> [Assignment]: Be exact. Print each record as it stands.

┄┄┄┄┄┄

(* ===== verification/AccessibilityCorrelation.v ===== *)
(** * Correlation of accessible elements with windows

    Models [xenoteer-core/src/accessibility_correlation.rs]: the normalization of titles and
    identities, the evidence that one live window offers for one accessible element, the
    choice of at most one window, and the test that lets a correlation gate a physical
    effect.  A Rust string is the list of its Unicode scalar values here, and
    [char::to_lowercase] is a parameter. *)

From stdpp Require Import base numbers list option gmap strings sorting.
From Stdlib Require Import Lia.
From S2P Require Import Prelude Identity Geometry WindowTypes AccessibilityTypes.

Local Open Scope N_scope.

Definition MAX_ACCESSIBILITY_CORRELATION_CANDIDATES : N := 128.
Definition MAX_ACCESSIBILITY_CORRELATION_RAW_STRING_BYTES : N := 1024.
Definition MAX_ACCESSIBILITY_CORRELATION_STRING_BYTES : N := 256.
Definition MAX_ACCESSIBILITY_CORRELATION_TOTAL_STRING_BYTES : N := 32 * 1024.
Definition MAX_ACCESSIBILITY_CORRELATION_OBSERVATION_AGE_MS : N := 60000.
Definition MAX_ACCESSIBILITY_CORRELATION_FOCUS_DELTA_MS : N := 10000.
Definition MAX_ACCESSIBILITY_CORRELATION_CREATION_DELTA_MS : N := 30000.

(** [AccessibilityCorrelationError]. *)
Module CorrelationError.
Inductive t :=
  | InvalidLimits | CandidateLimit | StringLimit | InvalidString | InvalidProcessEvidence
  | InvalidReference | ReferenceScope | InvalidGeometry | InvalidTime | StaleObservation
  | DuplicateWindow | ConflictingWindowBirth.
End CorrelationError.
#[local] Abbreviation Error := CorrelationError.t.
Import CorrelationError.

(** [AccessibilityCorrelationLimits]. *)
Module CorrelationLimits.
Record t := mk {
  max_candidates : N;
  max_total_string_bytes : N;
  max_observation_age_ms : N;
  max_focus_delta_ms : N;
  max_creation_delta_ms : N;
}.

┄┄┄┄┄┄

> [Response to the exercise]:
(* ===== verification/AccessibilityCorrelation.v ===== *)
(** * Correlation of accessible elements with windows

    Models [xenoteer-core/src/accessibility_correlation.rs]: the normalization of titles and
    identities, the evidence that one live window offers for one accessible element, the
    choice of at most one window, and the test that lets a correlation gate a physical
    effect.  A Rust string is the list of its Unicode scalar values here, and
    [char::to_lowercase] is a parameter. *)

From stdpp Require Import base numbers list option gmap strings sorting.
From Stdlib Require Import Lia.
From S2P Require Import Prelude Identity Geometry WindowTypes AccessibilityTypes.

Local Open Scope N_scope.

Definition MAX_ACCESSIBILITY_CORRELATION_CANDIDATES : N := 128.
Definition MAX_ACCESSIBILITY_CORRELATION_RAW_STRING_BYTES : N := 1024.
Definition MAX_ACCESSIBILITY_CORRELATION_STRING_BYTES : N := 256.
Definition MAX_ACCESSIBILITY_CORRELATION_TOTAL_STRING_BYTES : N := 32 * 1024.
Definition MAX_ACCESSIBILITY_CORRELATION_OBSERVATION_AGE_MS : N := 60000.
Definition MAX_ACCESSIBILITY_CORRELATION_FOCUS_DELTA_MS : N := 10000.
Definition MAX_ACCESSIBILITY_CORRELATION_CREATION_DELTA_MS : N := 30000.

(** [AccessibilityCorrelationError]. *)
Module CorrelationError.
Inductive t :=
  | InvalidLimits | CandidateLimit | StringLimit | InvalidString | InvalidProcessEvidence
  | InvalidReference | ReferenceScope | InvalidGeometry | InvalidTime | StaleObservation
  | DuplicateWindow | ConflictingWindowBirth.
End CorrelationError.
#[local] Abbreviation Error := CorrelationError.t.
Import CorrelationError.

(** [AccessibilityCorrelationLimits]. *)
Module CorrelationLimits.
Record t := mk {
  max_candidates : N;
  max_total_string_bytes : N;
  max_observation_age_ms : N;
  max_focus_delta_ms : N;
  max_creation_delta_ms : N;
}.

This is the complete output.